The Lord Chancellor said in another place that this Bill was designed to increase—or, in his words, restore—faith in the criminal justice system. It does not do that. There were things that he could have done to restore that faith, which is urgently required. I shall identify three things to indicate that. In the year to March 2021, a staggering 21.8% of victims said that they wanted to abandon their criminal case because they were fed up with the system—that is 945,000 cases involving the victims withdrawing their co-operation. A survey by Vera Baird, the Victims’ Commissioner, said that one-third of victims took the view that they would not report a crime again because of the experience they had had in the criminal justice system. As everybody in this House knows, because it has been repeated time and again, the number of complaints of rape goes up every year while the number of rape prosecutions goes down, and the number of convictions goes down as well.
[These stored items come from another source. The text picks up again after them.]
Definition set_interval (v : option nat) (s : Dashboard) : Dashboard :=
  {| activeTab := activeTab s; realTimeEnabled := realTimeEnabled s;
     selectedVisualization := selectedVisualization s; filters := filters s;
     memo := memo s; currentBiasScore := currentBiasScore s;
     realtimeData := realtimeData s; interval := v;
     clock := clock s; draws := draws s |}.

Definition set_clock (v : Date) (s : Dashboard) : Dashboard :=
  {| activeTab := activeTab s; realTimeEnabled := realTimeEnabled s;
     selectedVisualization := selectedVisualization s; filters := filters s;
     memo := memo s; currentBiasScore := currentBiasScore s;
     realtimeData := realtimeData s; interval := interval s;
     clock := v; draws := draws s |}.

Definition set_dateRange (v : Dayjs * Dayjs) (f : Filters) : Filters :=
  {| protectedAttributes := protectedAttributes f;
     outcomeVariable := outcomeVariable f; dateRange := v;
     biasThreshold := biasThreshold f;
     minimumSampleSize := minimumSampleSize f |}.

Definition set_protectedAttributes (v : list string) (f : Filters) : Filters :=
  {| protectedAttributes := v;
     outcomeVariable := outcomeVariable f; dateRange := dateRange f;
     biasThreshold := biasThreshold f;
     minimumSampleSize := minimumSampleSize f |}.

Definition set_outcomeVariable (v : string) (f : Filters) : Filters :=
  {| protectedAttributes := protectedAttributes f;
     outcomeVariable := v; dateRange := dateRange f;
     biasThreshold := biasThreshold f;
     minimumSampleSize := minimumSampleSize f |}.

Definition set_biasThreshold (v : R) (f : Filters) : Filters :=
  {| protectedAttributes := protectedAttributes f;
     outcomeVariable := outcomeVariable f; dateRange := dateRange f;
     biasThreshold := v;
     minimumSampleSize := minimumSampleSize f |}.

(** [realtimeData[realtimeData.length - 1]] *)
Definition newest (w : list TimePoint) : option TimePoint :=
  nth_error w (List.length w - 1).

(** The [RangePicker] handler of lines 406-409.  The picker passes [null]
    or an array whose entries may be [null]. *)
Definition onDateRangeChange (dates : option (list (option Dayjs)))
    (prev : Filters) : Filters :=
  match dates with
  | None => prev
  | Some l =>
      if negb (List.length l =? 2)%nat then prev
      else match nth_error l 0, nth_error l 1 with
           | Some (Some d0), Some (Some d1) => set_dateRange (d0, d1) prev
           | _, _ => prev
           end
  end.
(** C1. The skill matcher returns, in the order of the skill list, the
    skills whose resume similarity reaches the threshold as matched and
    those whose job similarity reaches it while the resume similarity
    stays below as missing: membership is exactly that, the two
    sequences are disjoint and each is an order-preserving subsequence of
    the skill list. *)
Theorem extract_skills_partition (skills_list : list str) :
  let '(matched, missing) :=
    extract_skills U partial_ratio resume_text job_desc skills_list threshold in
  matched = filter is_matched skills_list
  ∧ missing = filter is_missing skills_list
  ∧ (∀ skill, skill ∈ matched ↔
       skill ∈ skills_list ∧ (resume_similarity skill >= threshold)%Z)
  ∧ (∀ skill, skill ∈ missing ↔
       skill ∈ skills_list ∧ (job_similarity skill >= threshold)%Z
       ∧ (resume_similarity skill < threshold)%Z)
  ∧ matched ## missing
  ∧ matched `sublist_of` skills_list
  ∧ missing `sublist_of` skills_list.
Proof.
  unfold extract_skills. rewrite extract_skills_loop. simpl.
  split_and!; try done; try apply sublist_filter.
  - intros skill. rewrite list_elem_of_filter. unfold Spec.is_matched.
    intuition lia.
  - intros skill. rewrite list_elem_of_filter. unfold Spec.is_missing.
    intuition lia.
  - intros skill [Hm _]%list_elem_of_filter [[_ Hn] _]%list_elem_of_filter.
    unfold Spec.is_matched in Hm. lia.
Qed.

End SkillMatcher.

(** ** Style score *)

(** C5. The style score is a step function of the number of bullet markers:
    100 from 10 markers, 75 from 5, 50 from 3 and 25 below; so it takes one
    of these four values and never decreases when the number of markers
    grows. *)
Theorem calculate_style_score_steps (text text' : str) :
  let b := bullet_markers text in
  (10 ≤ b → calculate_style_score text = 100%Z)
  ∧ (5 ≤ b < 10 → calculate_style_score text = 75%Z)
  ∧ (3 ≤ b < 5 → calculate_style_score text = 50%Z)
  ∧ (b < 3 → calculate_style_score text = 25%Z)
  ∧ calculate_style_score text ∈ [25; 50; 75; 100]%Z
  ∧ (bullet_markers text = bullet_markers text' →
     calculate_style_score text = calculate_style_score text')
  ∧ (bullet_markers text ≤ bullet_markers text' →
     (calculate_style_score text <= calculate_style_score text')%Z).
Proof.
  unfold calculate_style_score. fold (bullet_markers text) (bullet_markers text').
  generalize (bullet_markers text) (bullet_markers text'). intros b b'. cbv zeta.
  repeat match goal with
         | |- context [(?n <=? ?m)%nat] => destruct (Nat.leb_spec n m)
         end;
    split_and!; intros; try lia; try done; rewrite !elem_of_cons; auto.
Qed.

(** ** Formatting checks *)

Section Formatting.
Variable U : ucd.

(** The issue list is the concatenation of three optional entries. *)
Lemma check_formatting_parts (text : str) :
  check_formatting U text
  = (if (count text [BULLET] <? 3)%nat && (count text DASH_SPACE <? 3)%nat
     then [msg_bullets] else [])
    ++ (if existsb (fun line => isupper U line && (10 <? length line)%nat)
                   (splitlines text)
        then [msg_all_caps] else [])
    ++ (match long_lines text with
        | [] => []
        | _ => [msg_long_lines (length (long_lines text))]
        end).
Proof.
  unfold check_formatting. fold (long_lines text).
  destruct (_ && _), (existsb _ _), (long_lines text); reflexivity.
Qed.

Lemma to_uint_not_nil (n : nat) : Nat.to_uint n ≠ Decimal.Nil.
Proof.
  intros E.
  pose proof (DecimalNat.Unsigned.to_of (Nat.to_uint n)) as H.
  rewrite DecimalNat.Unsigned.of_to, E in H. discriminate H.
Qed.

Lemma digits_of_uint_inj (d d' : Decimal.uint) :
  digits_of_uint d = digits_of_uint d' → d = d'.
Proof.
  revert d'. induction d; destruct d'; simpl; intros E;
    try discriminate E; try reflexivity;
    f_equal; apply IHd; congruence.
Qed.

Lemma str_of_nat_inj (n m : nat) : str_of_nat n = str_of_nat m → n = m.
Proof.
  intros E. by apply DecimalNat.Unsigned.to_uint_inj, digits_of_uint_inj.
Qed.

(** A rendered number starts with a decimal digit. *)
Lemma str_of_nat_head (n : nat) :
  ∃ c rest, str_of_nat n = c :: rest ∧ (48 <= c <= 57)%N.
Proof.
  unfold str_of_nat. pose proof (to_uint_not_nil n) as H.
  destruct (Nat.to_uint n); [done| ..]; simpl; eexists _, _; (split; [reflexivity|lia]).
Qed.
Yes, we do need improvements to the criminal justice system, but a Christmas tree Bill of this size is not the way to deal with it. It is not possible in the time allotted either to me or to any of us to identify every single issue in relation to the Bill, but I will identify 11 issues that may be worth further consideration.

The first is on the policing of protests. The Minister will have seen what the Joint Committee on Human Rights has said in relation to the provisions that have been taken. It says absolutely explicitly that the Government have got the balance wrong between the right to protest and the powers being given to the Executive. To give the Executive the power to ban demonstrations because they make excessive noise is not proportionate; you would expect demonstrations to make noise and we will be looking in some detail at those provisions.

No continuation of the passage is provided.